SUPPLIED RECORDS:
Lemma hitAt_declares (name raw : string) (next : option string) :
  isToken name = true ->
  hitAt name raw next = true ->
  exists l v,
    (l = raw \/ next = Some l)
    /\ hostValue l = Some v /\ Fields v !! 0 = Some name.
Proof.
  intros Ht H. unfold hitAt in H. apply orb_true_iff in H as [H|H].
  - destruct next as [n|]; [|discriminate].
    apply tagsHit_elim in H as [_ E].
    assert (B : bareHit name n = true).
    { unfold bareHit. rewrite E, HasPrefix_app, Fields_Host.
      rewrite (token_Fields _ Ht). cbn. apply String.eqb_refl. }
    destruct (bareHit_declares _ _ B) as (v & Hv & Hf).
    exists n, v. repeat split; trivial. now right.
  - destruct (bareHit_declares _ _ H) as (v & Hv & Hf).
    exists raw, v. repeat split; trivial. now left.
Qed.

End AbsentName.

(** ** The further facts at sample inputs *)

Lemma X3_witness :
  GetSSHHost "b" (Samples.world Samples.fileABC) = (Some Samples.hostB, None)
  /\ normalEntry Samples.hostB = true.
Proof.
  split; [reflexivity|].
  exact (proj1 (proj2 (proj2 X3_parsed_entries_normal) "b"
                  (Samples.world Samples.fileABC) Samples.hostB eq_refl)).
Defined.

Lemma X7_witness :
  DeleteSSHHost "a" Samples.homeless = (Err ErrHomeUndefined, Samples.homeless)
  /\ UpdateSSHHost "a" Samples.hostA Samples.emptyWorld
     = (Err (ErrWrap "failed to create backup"
               (ErrNotExist "open" "/home/ann/.ssh/config")),
        Samples.emptyWorld).
Proof.
  split.
  - exact (proj1 (proj2 (proj2 (proj1 (X7_no_config_file Samples.homeless)
                                  eq_refl))) "a").
  - exact (proj1 (proj2 (X7_no_config_file Samples.emptyWorld) "/home/ann"
                    eq_refl eq_refl) "a" Samples.hostA).
Defined.

Lemma X9_witness :
  exists kept,
    files (snd (DeleteSSHHost "a" (Samples.world Samples.fileTwice)))
    !! "/home/ann/.ssh/config" = Some (Join kept (String "010" ""))
    /\ sublist kept (Split Samples.fileTwice "010")
    /\ length kept < length (Split Samples.fileTwice "010").
Proof.
  exact (proj1 (X9_rewrites_invent_nothing "a" Samples.hostA
                  (Samples.world Samples.fileTwice) "/home/ann"
                  Samples.fileTwice eq_refl eq_refl)
           (snd (DeleteSSHHost "a" (Samples.world Samples.fileTwice)))
           eq_refl).
Defined.

Lemma X10_witness :
  parseConfig (Join (Samples.linesA ++ Samples.linesB)
                    (String "013" (String "010" "")))
  = ([Samples.hostA; Samples.hostB], None).
Proof.
  exact (proj1 (X10_crlf_line_ends (Samples.linesA ++ Samples.linesB)
                  eq_refl eq_refl)).
Defined.

Lemma X12_witness :
  GetSSHHost "a" (Samples.world Samples.fileTwice)
  = (Some Samples.hostA, None)
  /\ HostExists "a" (Samples.world Samples.fileTwice) = (true, None).
Proof.
  split; [reflexivity|].
  exact (proj1 (proj2 (proj1 (X12_get_first_match "a"
                                (Samples.world Samples.fileTwice))
                         Samples.hostA eq_refl))).
Defined.

(* ================================================================== *)
(** * The store on ASCII text, up to failures of the file system       *)
(* ================================================================== *)

(** ** What a call returned *)

Section Returned.

Lemma returned_unlessFault (m : M unit) (w w0 : World) (r : result unit) :
  m w = (r, w0) -> unlessFault (fst (m w)) r.
Proof. intros E. left. now rewrite E. Qed.

Lemma returned_world (m : M unit) (w w0 w' : World) (r r' : result unit) :
  m w = (r, w0) -> m w = (r', w') -> r' = r /\ w' = w0.
Proof. intros E E'. rewrite E in E'. now injection E' as <- <-. Qed.

(** What AddSSHHost does on a config file that exists. *)
Lemma AddSSHHost_outcome (host : SSHHost) (w : World)
    (homeDir content : string) :
  home w = Some homeDir ->
  files w !! Os.configPathOf homeDir = Some content ->
  AddSSHHost host w
  = match parseConfig content with
    | (_, Some e) => (Err e, backedUp w (Os.configPathOf homeDir) content)
    | (listed, None) =>
        if existsb (fun h => String.eqb (Name h) (Name host)) listed
        then (Err (ErrHostExists (Name host)),
              backedUp w (Os.configPathOf homeDir) content)
        else (Ok tt,
              mkWorld (home w)
                (<[Os.configPathOf homeDir := content +:+ addBlock host]>
                   (files (backedUp w (Os.configPathOf homeDir) content))))
    end.
Proof.
  intros Hh Hf. destruct (parseConfig content) as [listed [e|]] eqn:Hp.
  - now apply AddSSHHost_unread with listed.
  - destruct (existsb _ listed) eqn:Ex.
    + apply AddSSHHost_refused with listed; trivial. now apply existsb_name.
    + apply AddSSHHost_run with listed; trivial.
      intros Hin. apply existsb_name in Hin. congruence.
Qed.

(** When AddSSHHost succeeds it has appended its block. *)
Lemma AddSSHHost_appended (host : SSHHost) (w w' : World)
    (homeDir content : string) :
  home w = Some homeDir ->
  files w !! Os.configPathOf homeDir = Some content ->
  AddSSHHost host w = (Ok tt, w') ->
  w' = mkWorld (home w)
         (<[Os.configPathOf homeDir := content +:+ addBlock host]>
            (files (backedUp w (Os.configPathOf homeDir) content)))
  /\ files w' !! Os.configPathOf homeDir = Some (content +:+ addBlock host)
  /\ exists listed,
      parseConfig content = (listed, None)
      /\ ~ In (Name host) (map Name listed).
Proof.
  intros Hh Hf E. rewrite (AddSSHHost_outcome host w homeDir content Hh Hf) in E.
  destruct (parseConfig content) as [listed [e|]]; [discriminate|].
  destruct (existsb _ listed) eqn:Ex; [discriminate|].
  injection E as <-. split; [reflexivity|].
  split; [apply lookup_insert_eq|]. exists listed. split; [reflexivity|].
  intros Hin. apply existsb_name in Hin. congruence.
Qed.

(** The file a rewrite wrote, parsed. *)
Lemma ParseSSHConfig_written (w : World) (homeDir content : string)
    (newLines : list string) :
  home w = Some homeDir ->
  ParseSSHConfig (written w (Os.configPathOf homeDir) content newLines)
  = parseConfig (Join newLines (String "010" "")).
Proof.
  intros Hh. unfold ParseSSHConfig, ParseSSHConfigFile.
  change (home (written w (Os.configPathOf homeDir) content newLines))
    with (home w).
  now rewrite Hh, written_config.
Qed.

Lemma written_backup (w : World) (configPath content : string)
    (newLines : list string) :
  files (written w configPath content newLines) !! (configPath +:+ ".backup")
  = Some content.
Proof.
  unfold written, backedUp. cbn [files].
  rewrite lookup_insert_ne by (apply not_eq_sym, backup_path_fresh).
  apply lookup_insert_eq.
Qed.

Lemma sublist_In (kept ls : list string) (l : string) :
  sublist kept ls -> In l kept -> In l ls.
Proof.
  intros S. induction S as [|x k m S IH|x k m S IH]; intros Hl.
  - exact Hl.
  - destruct Hl as [<-|Hl]; [now left|right; now apply IH].
  - right. now apply IH.
Qed.

End Returned.

(** ** The default port *)


(** ** Tags *)


(** ** A name the file holds *)


(** ** The rewrites around a located block *)

Section Located.

Variables (name : string) (w : World) (homeDir content : string).
Variables (pre span post : list string).
Hypothesis Hhome : home w = Some homeDir.
Hypothesis Hfile : files w !! Os.configPathOf homeDir = Some content.
Hypothesis Hsplit : Split content "010" = pre ++ span ++ post.
Hypothesis Hloc : located name pre span post = true.

(** The lines a rewrite puts around its block are the lines it writes. *)
Lemma frame_lines (eat : bool) (block : list string) :
  forallb oneLine block = true ->
  pre ++ block ++ restAfter eat post <> [] ->
  Split (Join (pre ++ block ++ restAfter eat post) (String "010" "")) "010"
  = pre ++ block ++ restAfter eat post.
Proof.
  intros Ho Hne. apply Split_Join; [exact Hne|].
  destruct (frame_oneLine content pre span post Hsplit) as [O1 O2].
  now rewrite !forallb_app, O1, Ho, (forallb_restAfter _ _ _ O2).
Qed.

Lemma reparsed (eat : bool) (block : list string) (listed : list SSHHost) :
  parseConfig content = (listed, None) ->
  forallb oneLine block = true -> forallb fits block = true ->
  parseConfig (Join (pre ++ block ++ restAfter eat post) (String "010" ""))
  = (finish (parseLines start (pre ++ block ++ restAfter eat post)), None).
Proof.
  intros Hp Ho Hf.
  rewrite <- (ParseSSHConfig_written w homeDir content _ Hhome).
  now apply reparse with span listed.
Qed.

End Located.



(** ** The jump host *)


(** ** The locator *)


(** ** A name the locator does not find *)

Section NotFound.

Variables (name : string) (w : World) (homeDir content : string).
Hypothesis Hhome : home w = Some homeDir.
Hypothesis Hfile : files w !! Os.configPathOf homeDir = Some content.

(** What a rewrite returns when its loop has found no block. *)
Lemma conclude_not_found (m : M unit) (out : list string) :
  m w = conclude w (Os.configPathOf homeDir) content name (Ok (out, false)) ->
  unlessFault (fst (m w)) (Err (ErrHostNotFound name))
  /\ fst (m w) <> Ok tt
  /\ forall w',
      m w = (Err (ErrHostNotFound name), w') ->
      files w' !! Os.configPathOf homeDir = Some content
      /\ w' = backedUp w (Os.configPathOf homeDir) content.
Proof.
  cbn [conclude]. intros R.
  split; [exact (returned_unlessFault _ _ _ _ R)|].
  split; [now rewrite R|]. intros w' E.
  destruct (returned_world _ _ _ _ _ _ R E) as [_ ->].
  split; [now apply backedUp_config|reflexivity].
Qed.

End NotFound.


(** ** Adding, reading back, deleting *)

Section Added.

Variables (host : SSHHost) (content : string) (listed : list SSHHost).
Hypothesis Hparse : parseConfig content = (listed, None).
Hypothesis Hpend : pendingTags (parseLines start (Split content "010")) = [].
Hypothesis Hnormal : normalEntry host = true.
Hypothesis Hfits : forallb fits (addLines host) = true.

(** The file with the block of a normal entry at its end, parsed. *)
Lemma appended_parse :
  parseConfig (content +:+ addBlock host) = (listed ++ [host], None).
Proof.
  rewrite addBlock_tail.
  pose proof (addLines_oneLine _ (normalEntry_singleLine _ Hnormal)) as Ho.
  pose proof Hfits as Hfit. pose proof Hparse as Hp.
  rewrite addLines_tail in Ho, Hfit. cbn [forallb] in Ho, Hfit.
  apply andb_true_iff in Ho as [_ Ho], Hfit as [_ Hfit].
  rewrite (parseConfig_appended _ _ _ Hp Ho Hfit). f_equal.
  rewrite parseLines_app.
  rewrite <- (parseLine_empty (parseLines start (Split content "010"))).
  rewrite <- parseLines_cons, <- addLines_tail.
  rewrite parseConfig_Split in Hp by (now apply parseConfig_accepted in Hp).
  injection Hp as <-.
  destruct (parseLines start (Split content "010")) as [hs cur pending].
  cbn [pendingTags] in Hpend. subst pending.
  now rewrite (addLines_parse _ Hnormal).
Qed.

End Added.

(** What the readers return in a world whose config file holds [text]. *)
Lemma ParseSSHConfig_text (w : World) (homeDir text : string) :
  home w = Some homeDir ->
  files w !! Os.configPathOf homeDir = Some text ->
  ParseSSHConfig w = parseConfig text.
Proof.
  intros Hh Hf. unfold ParseSSHConfig, ParseSSHConfigFile. now rewrite Hh, Hf.
Qed.



(** ** One entry for every Host declaration *)


(** ** The limit of the scanner *)


(** ** The backup and the other files *)

(** X6. On a config file of ASCII text AddSSHHost, UpdateSSHHost and
    DeleteSSHHost do not panic and change no file other than the config
    file and its backup.  When one of them succeeds the backup holds
    the content the config file had before the call; when it fails
    with an error of the store itself (the name exists, the name is not
    found, a line is too long) the backup holds that content and so
    does the config file. *)
Theorem X6_backup_and_frame (w : World) (homeDir content : string) :
  home w = Some homeDir ->
  files w !! Os.configPathOf homeDir = Some content ->
  isASCII content = true ->
  (forall host,
      guarded (AddSSHHost host) w (Os.configPathOf homeDir) content)
  /\ (forall oldName newHost,
         guarded (UpdateSSHHost oldName newHost) w
                 (Os.configPathOf homeDir) content)
  /\ (forall hostName,
         guarded (DeleteSSHHost hostName) w
                 (Os.configPathOf homeDir) content).
Proof.
  intros Hh Hf _. split; [|split].
  - intros host. now apply AddSSHHost_guarded.
  - intros oldName newHost. now apply UpdateSSHHost_guarded.
  - intros hostName. now apply DeleteSSHHost_guarded.
Qed.

(** ** Blocks the locator finds *)


(** ** Lines without effect *)

(** X11. In ASCII text the parser passes over blank lines, comments that
    add no tag, lines of one word and directives whose keyword it does
    not know: taking these lines out of the lines of a file, or putting
    them in, changes neither the state of the scanning loop nor the
    hosts the file is parsed to. *)
Theorem X11_inert_lines (ls : list string) :
  forallb isASCII ls = true ->
  (forall text, isASCII text = true ->
                blankOrComment text = true -> inert text = true)
  /\ (forall text word, isASCII text = true ->
                        Fields text = [word] -> inert text = true)
  /\ (forall st text, isASCII text = true ->
                      inert text = true -> parseLine st text = st)
  /\ (forall st,
         parseLines st (List.filter (fun l => negb (inert l)) ls)
         = parseLines st ls)
  /\ (forallb oneLine ls = true -> forallb fits ls = true ->
      parseConfig (Join (List.filter (fun l => negb (inert l)) ls)
                        (String "010" ""))
      = parseConfig (Join ls (String "010" ""))).
Proof.
  intros _.
  split; [intros text _; apply blankOrComment_inert|].
  split; [intros text word _; apply one_word_inert|].
  split; [intros st text _; apply parseLine_skips|].
  split; [exact (parseLines_skips ls)|]. intros Ho Hf.
  rewrite !parseConfig_Join; trivial; try now apply forallb_filter.
  now rewrite parseLines_skips.
Qed.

WHAT IS EXPECTED: Reproduce word for word the material above, starting with the line that has "- destruct (existsb _ listed) eqn:Ex." and stopping after the line that has "(** When AddSSHHost".

RESPONSE AREA:
  - destruct (existsb _ listed) eqn:Ex.
    + apply AddSSHHost_refused with listed; trivial. now apply existsb_name.
    + apply AddSSHHost_run with listed; trivial.
      intros Hin. apply existsb_name in Hin. congruence.
Qed.

(** When AddSSHHost succeeds it has appended its block. *)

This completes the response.